▸ To do
Find the line with "- intros [->|(secs" in the records below. Copy it and every line after it, up to and including the line with "rewrite Hks in Hks'. injection Hks' as <-. exists (k_name".

Records excerpted from a collection
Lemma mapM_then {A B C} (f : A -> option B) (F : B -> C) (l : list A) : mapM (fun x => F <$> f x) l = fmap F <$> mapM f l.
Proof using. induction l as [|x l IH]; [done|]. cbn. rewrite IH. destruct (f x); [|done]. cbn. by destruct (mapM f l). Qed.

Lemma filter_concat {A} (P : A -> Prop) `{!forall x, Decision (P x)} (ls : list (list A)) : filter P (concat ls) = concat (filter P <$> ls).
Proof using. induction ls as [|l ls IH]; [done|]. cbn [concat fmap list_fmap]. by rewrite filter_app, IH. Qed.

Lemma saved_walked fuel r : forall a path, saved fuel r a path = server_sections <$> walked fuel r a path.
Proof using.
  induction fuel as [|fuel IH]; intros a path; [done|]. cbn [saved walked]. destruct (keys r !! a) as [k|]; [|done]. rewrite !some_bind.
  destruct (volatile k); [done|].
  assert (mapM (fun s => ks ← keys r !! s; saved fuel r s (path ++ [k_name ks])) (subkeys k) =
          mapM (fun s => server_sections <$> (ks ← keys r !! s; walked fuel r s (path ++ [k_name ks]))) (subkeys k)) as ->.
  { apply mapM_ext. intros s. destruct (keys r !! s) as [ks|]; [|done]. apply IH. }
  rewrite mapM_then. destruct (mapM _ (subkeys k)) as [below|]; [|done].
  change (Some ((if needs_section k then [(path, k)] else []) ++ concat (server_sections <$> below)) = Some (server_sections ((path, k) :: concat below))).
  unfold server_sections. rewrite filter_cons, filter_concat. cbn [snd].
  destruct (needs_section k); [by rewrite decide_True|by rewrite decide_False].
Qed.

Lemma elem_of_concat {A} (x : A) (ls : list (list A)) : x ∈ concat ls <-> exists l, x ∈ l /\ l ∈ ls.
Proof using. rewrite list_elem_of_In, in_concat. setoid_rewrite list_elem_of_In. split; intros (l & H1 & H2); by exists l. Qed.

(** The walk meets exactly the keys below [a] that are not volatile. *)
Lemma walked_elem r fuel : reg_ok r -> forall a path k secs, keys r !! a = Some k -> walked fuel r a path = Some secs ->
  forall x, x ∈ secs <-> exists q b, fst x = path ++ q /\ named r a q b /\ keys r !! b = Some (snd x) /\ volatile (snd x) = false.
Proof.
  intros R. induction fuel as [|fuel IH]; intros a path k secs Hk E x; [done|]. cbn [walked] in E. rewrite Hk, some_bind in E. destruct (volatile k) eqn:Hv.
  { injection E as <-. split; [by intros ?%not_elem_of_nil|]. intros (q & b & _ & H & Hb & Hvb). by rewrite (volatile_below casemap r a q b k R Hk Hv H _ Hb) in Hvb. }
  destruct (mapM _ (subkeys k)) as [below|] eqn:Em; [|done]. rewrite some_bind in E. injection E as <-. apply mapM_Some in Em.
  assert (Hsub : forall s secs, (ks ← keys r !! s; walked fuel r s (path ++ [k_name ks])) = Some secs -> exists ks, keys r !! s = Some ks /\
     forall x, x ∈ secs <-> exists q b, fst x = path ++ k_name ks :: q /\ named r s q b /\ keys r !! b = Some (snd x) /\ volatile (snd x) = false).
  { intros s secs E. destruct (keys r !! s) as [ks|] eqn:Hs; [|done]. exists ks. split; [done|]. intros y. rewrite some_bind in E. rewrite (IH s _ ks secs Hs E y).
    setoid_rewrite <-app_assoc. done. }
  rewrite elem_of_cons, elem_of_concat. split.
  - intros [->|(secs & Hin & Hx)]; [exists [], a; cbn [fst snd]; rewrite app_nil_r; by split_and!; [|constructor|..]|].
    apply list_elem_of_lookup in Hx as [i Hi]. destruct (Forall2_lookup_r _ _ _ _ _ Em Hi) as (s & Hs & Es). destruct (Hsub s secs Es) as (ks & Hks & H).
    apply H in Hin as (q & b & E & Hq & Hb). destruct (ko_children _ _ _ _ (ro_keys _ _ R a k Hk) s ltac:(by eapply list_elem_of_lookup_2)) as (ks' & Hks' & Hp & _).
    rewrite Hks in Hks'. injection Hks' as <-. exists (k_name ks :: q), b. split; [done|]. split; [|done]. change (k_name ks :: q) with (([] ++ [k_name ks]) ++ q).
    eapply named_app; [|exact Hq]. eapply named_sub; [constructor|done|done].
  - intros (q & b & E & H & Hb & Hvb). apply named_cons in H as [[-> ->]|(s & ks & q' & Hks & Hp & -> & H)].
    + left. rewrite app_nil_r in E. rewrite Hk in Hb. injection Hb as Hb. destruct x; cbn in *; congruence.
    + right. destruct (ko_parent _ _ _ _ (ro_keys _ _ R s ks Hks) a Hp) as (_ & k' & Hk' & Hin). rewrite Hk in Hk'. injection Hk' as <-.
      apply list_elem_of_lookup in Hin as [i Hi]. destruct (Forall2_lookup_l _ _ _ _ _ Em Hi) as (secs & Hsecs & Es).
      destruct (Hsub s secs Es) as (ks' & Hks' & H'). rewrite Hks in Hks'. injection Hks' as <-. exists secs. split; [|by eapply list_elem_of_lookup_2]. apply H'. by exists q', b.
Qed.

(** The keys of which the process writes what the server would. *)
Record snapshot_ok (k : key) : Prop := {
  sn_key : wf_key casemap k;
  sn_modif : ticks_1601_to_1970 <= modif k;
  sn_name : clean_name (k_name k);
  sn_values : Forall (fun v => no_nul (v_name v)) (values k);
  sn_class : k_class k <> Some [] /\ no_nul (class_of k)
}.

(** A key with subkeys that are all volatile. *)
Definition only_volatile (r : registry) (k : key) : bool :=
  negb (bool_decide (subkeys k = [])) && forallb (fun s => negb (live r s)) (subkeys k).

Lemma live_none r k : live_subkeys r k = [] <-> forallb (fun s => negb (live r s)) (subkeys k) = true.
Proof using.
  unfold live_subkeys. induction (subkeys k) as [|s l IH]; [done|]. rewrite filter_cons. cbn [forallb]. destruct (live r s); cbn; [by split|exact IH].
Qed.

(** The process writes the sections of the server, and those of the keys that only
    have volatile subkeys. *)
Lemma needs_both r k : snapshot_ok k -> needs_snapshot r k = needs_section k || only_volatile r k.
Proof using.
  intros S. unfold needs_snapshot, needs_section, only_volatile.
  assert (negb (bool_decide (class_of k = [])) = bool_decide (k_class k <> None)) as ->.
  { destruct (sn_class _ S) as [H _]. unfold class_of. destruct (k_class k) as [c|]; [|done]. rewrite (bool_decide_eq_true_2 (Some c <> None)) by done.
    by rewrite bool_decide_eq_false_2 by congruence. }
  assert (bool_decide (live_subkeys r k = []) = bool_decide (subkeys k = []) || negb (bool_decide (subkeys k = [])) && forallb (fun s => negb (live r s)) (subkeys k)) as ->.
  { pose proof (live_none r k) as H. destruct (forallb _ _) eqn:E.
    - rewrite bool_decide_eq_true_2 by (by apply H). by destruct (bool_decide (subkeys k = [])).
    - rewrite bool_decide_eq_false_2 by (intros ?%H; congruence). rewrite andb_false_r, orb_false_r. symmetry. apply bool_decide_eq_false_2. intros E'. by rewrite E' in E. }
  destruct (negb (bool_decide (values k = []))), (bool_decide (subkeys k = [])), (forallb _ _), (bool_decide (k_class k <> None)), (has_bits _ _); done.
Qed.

---

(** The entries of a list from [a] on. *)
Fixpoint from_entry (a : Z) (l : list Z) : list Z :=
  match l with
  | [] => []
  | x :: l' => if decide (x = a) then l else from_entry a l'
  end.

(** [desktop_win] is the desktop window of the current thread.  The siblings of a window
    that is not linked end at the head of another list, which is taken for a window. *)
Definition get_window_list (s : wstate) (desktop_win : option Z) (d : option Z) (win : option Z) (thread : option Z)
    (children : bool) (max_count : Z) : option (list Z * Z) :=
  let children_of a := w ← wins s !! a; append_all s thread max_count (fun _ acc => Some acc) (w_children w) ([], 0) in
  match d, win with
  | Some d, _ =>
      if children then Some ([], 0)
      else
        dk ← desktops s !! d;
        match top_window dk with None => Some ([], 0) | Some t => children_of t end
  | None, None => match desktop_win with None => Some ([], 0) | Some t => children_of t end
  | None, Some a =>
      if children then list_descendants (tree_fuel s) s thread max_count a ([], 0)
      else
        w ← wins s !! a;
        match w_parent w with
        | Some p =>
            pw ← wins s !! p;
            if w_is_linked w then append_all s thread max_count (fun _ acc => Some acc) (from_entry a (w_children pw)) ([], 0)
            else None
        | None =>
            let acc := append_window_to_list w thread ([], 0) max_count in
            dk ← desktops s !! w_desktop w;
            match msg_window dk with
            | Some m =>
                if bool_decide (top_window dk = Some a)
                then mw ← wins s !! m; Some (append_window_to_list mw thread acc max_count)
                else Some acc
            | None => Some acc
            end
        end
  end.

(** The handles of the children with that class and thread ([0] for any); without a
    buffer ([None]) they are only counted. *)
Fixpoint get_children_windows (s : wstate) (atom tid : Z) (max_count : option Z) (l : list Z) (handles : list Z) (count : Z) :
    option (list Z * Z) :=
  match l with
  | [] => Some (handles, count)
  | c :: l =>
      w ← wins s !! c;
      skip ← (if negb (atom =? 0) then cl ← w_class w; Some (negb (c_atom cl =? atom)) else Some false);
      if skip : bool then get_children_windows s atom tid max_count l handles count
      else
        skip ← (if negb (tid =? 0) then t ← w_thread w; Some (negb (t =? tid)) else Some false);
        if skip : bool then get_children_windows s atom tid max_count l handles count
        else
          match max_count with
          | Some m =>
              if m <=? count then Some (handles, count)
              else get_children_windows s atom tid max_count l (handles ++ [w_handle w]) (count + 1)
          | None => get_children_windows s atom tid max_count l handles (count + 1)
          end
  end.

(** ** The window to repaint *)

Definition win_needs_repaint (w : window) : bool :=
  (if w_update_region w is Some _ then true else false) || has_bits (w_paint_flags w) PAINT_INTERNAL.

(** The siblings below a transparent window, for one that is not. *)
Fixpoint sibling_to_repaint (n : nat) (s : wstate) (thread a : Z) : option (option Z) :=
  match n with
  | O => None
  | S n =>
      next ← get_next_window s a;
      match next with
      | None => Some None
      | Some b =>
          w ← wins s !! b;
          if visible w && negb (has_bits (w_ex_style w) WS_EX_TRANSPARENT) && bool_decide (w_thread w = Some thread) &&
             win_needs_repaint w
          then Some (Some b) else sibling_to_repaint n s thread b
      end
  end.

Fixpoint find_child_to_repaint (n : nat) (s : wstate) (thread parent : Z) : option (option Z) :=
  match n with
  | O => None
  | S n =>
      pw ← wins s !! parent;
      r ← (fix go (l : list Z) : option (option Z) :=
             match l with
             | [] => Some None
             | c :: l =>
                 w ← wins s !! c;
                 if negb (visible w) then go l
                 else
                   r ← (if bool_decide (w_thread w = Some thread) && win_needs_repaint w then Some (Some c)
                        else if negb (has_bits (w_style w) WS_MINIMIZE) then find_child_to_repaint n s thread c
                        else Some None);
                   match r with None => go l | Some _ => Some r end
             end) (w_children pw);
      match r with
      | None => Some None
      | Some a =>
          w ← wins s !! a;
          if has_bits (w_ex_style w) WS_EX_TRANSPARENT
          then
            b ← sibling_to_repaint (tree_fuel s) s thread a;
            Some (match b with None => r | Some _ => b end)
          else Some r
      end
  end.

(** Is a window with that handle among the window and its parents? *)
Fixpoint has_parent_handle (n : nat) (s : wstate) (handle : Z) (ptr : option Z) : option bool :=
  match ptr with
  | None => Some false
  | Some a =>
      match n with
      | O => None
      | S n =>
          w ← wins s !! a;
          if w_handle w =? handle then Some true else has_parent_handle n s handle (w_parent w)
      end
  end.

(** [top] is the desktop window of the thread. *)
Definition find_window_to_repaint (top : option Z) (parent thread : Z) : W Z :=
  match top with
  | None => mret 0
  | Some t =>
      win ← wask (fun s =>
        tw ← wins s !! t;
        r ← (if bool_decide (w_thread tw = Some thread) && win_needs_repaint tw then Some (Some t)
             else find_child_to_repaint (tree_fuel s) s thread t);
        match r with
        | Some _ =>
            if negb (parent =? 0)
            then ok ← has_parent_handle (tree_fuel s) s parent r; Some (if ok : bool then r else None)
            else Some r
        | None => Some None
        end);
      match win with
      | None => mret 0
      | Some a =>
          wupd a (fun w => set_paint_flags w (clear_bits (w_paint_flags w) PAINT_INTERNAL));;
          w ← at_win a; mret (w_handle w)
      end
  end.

▸ Exercise result
  - intros [->|(secs & Hin & Hx)]; [exists [], a; cbn [fst snd]; rewrite app_nil_r; by split_and!; [|constructor|..]|].
    apply list_elem_of_lookup in Hx as [i Hi]. destruct (Forall2_lookup_r _ _ _ _ _ Em Hi) as (s & Hs & Es). destruct (Hsub s secs Es) as (ks & Hks & H).
    apply H in Hin as (q & b & E & Hq & Hb). destruct (ko_children _ _ _ _ (ro_keys _ _ R a k Hk) s ltac:(by eapply list_elem_of_lookup_2)) as (ks' & Hks' & Hp & _).
    rewrite Hks in Hks'. injection Hks' as <-. exists (k_name ks :: q), b. split; [done|]. split; [|done]. change (k_name ks :: q) with (([] ++ [k_name ks]) ++ q).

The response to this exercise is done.